WORK INSTRUCTIONS: Find and copy each line of the listing below that has the word "stored" in it.

MATERIAL SUPPLIED:
(* ===== verification/Service.v ===== *)
(** [StockService], src/src/app/shared/services/stock.service.ts.

    State: the in-memory [recentSearches] list and the localStorage item under
    [app_recent_searches_v1].  The stored item is text; the model keeps the
    JSON value it parses to ([JsonText]) or text that does not parse
    ([Garbage]); [JSON.stringify]/[JSON.parse] are taken to be inverse on
    JSON values.

    Operations:
    - the constructor ([svc_init]) parses the stored list and keeps the
      entries that pass the shape check of line 29 (a [null] entry makes the
      check throw, and the whole list is then dropped by the [catch]) and
      that decode to an instrument ([decodeStock], stricter than the code:
      an entry without a string [changePercent], or with a truthy
      non-string symbol or name, is kept by the code and dropped here);
    - [svc_addToRecentSearches] updates the list with the algorithm of
      [Recent] and writes it back (a failed write keeps the in-memory list);
    - [svc_getRecentSearches] tags the list as recent results;
    - [mapPosition]/[mapStock] are the [map] bodies of [getPortfolio] and
      [getStocks], with [Number.prototype.toFixed(2)] ([toFixed2], exact on
      rationals, ties away from zero as ECMAScript prescribes for the
      magnitude) and the sign rule [x > 0 ? "+" : ""];
    - [svc_searchStocks] filters the backend's list by case-insensitive
      substring match on symbol or full name ([toLowerCase] on ASCII);
    - [svc_placeOrder] answers success unconditionally.

    Theorems: the persistence round trip, that the constructor carries any
    stored list of instruments into the store unchecked (bounded and
    deduplicated or not), the
    sign of the formatted change and the card colour it yields, the search
    filter, and the order call never failing. *)

From S2P Require Import Prelude Model Actions Recent Reducer Effects Discover.
From Stdlib Require Import Ascii DecimalString Qround.

Local Open Scope Q_scope.
Set Warnings "-register-all".
#[local] Set Warnings "-clear-no-such-hyp".

(** ** JSON values and localStorage *)

Inductive JsonValue :=
  | JNull
  | JBool (b : bool)
  | JNum (q : Q)
  | JStr (s : string)
  | JArr (items : list JsonValue)
  | JObj (fields : list (string * JsonValue)).

(** Property access [v.k]: [None] is [undefined]; a repeated key takes its
    last value, as [JSON.parse] does. *)
Definition jget (k : string) (v : JsonValue) : option JsonValue :=
  match v with
  | JObj fs => (fun ikv => ikv.2.2) <$> list_find (fun kv => kv.1 = k) (rev fs)
  | _ => None
  end.

(** [!!x] *)
Definition truthy (v : option JsonValue) : bool :=
  match v with
  | None | Some JNull => false
  | Some (JBool b) => b
  | Some (JNum q) => negb (Qeq_bool q 0)
  | Some (JStr s) => negb (String.eqb s "")
  | Some (JArr _) | Some (JObj _) => true
  end.

(** The shape check of line 29:
    [!!s.symbol && !!s.name && typeof s.price === 'number']. *)
Definition isValidCached (v : JsonValue) : bool :=
  truthy (jget "symbol" v) && truthy (jget "name" v) &&
  match jget "price" v with Some (JNum _) => true | _ => false end.

(** [parsed.filter(...)]: reading a property of [null] throws. *)
Fixpoint filterValid (l : list JsonValue) : option (list JsonValue) :=
  match l with
  | [] => Some []
  | JNull :: _ => None
  | v :: l' => (fun r => if isValidCached v then v :: r else r) <$> filterValid l'
  end.

Definition jstr (v : option JsonValue) : option string :=
  match v with Some (JStr s) => Some s | _ => None end.
Definition jnum (v : option JsonValue) : option Q :=
  match v with Some (JNum q) => Some q | _ => None end.

Definition encodeDayRange (d : DayRange) : JsonValue :=
  JObj [("low", JNum (low d)); ("high", JNum (high d))].

Definition decodeDayRange (v : option JsonValue) : option DayRange :=
  match v with
  | Some o => match jnum (jget "low" o), jnum (jget "high" o) with
              | Some l, Some h => Some (mkDayRange l h)
              | _, _ => None
              end
  | None => None
  end.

ANSWER TO THE EXERCISE:
    [app_recent_searches_v1].  The stored item is text; the model keeps the
    - the constructor ([svc_init]) parses the stored list and keeps the
    stored list of instruments into the store unchecked (bounded and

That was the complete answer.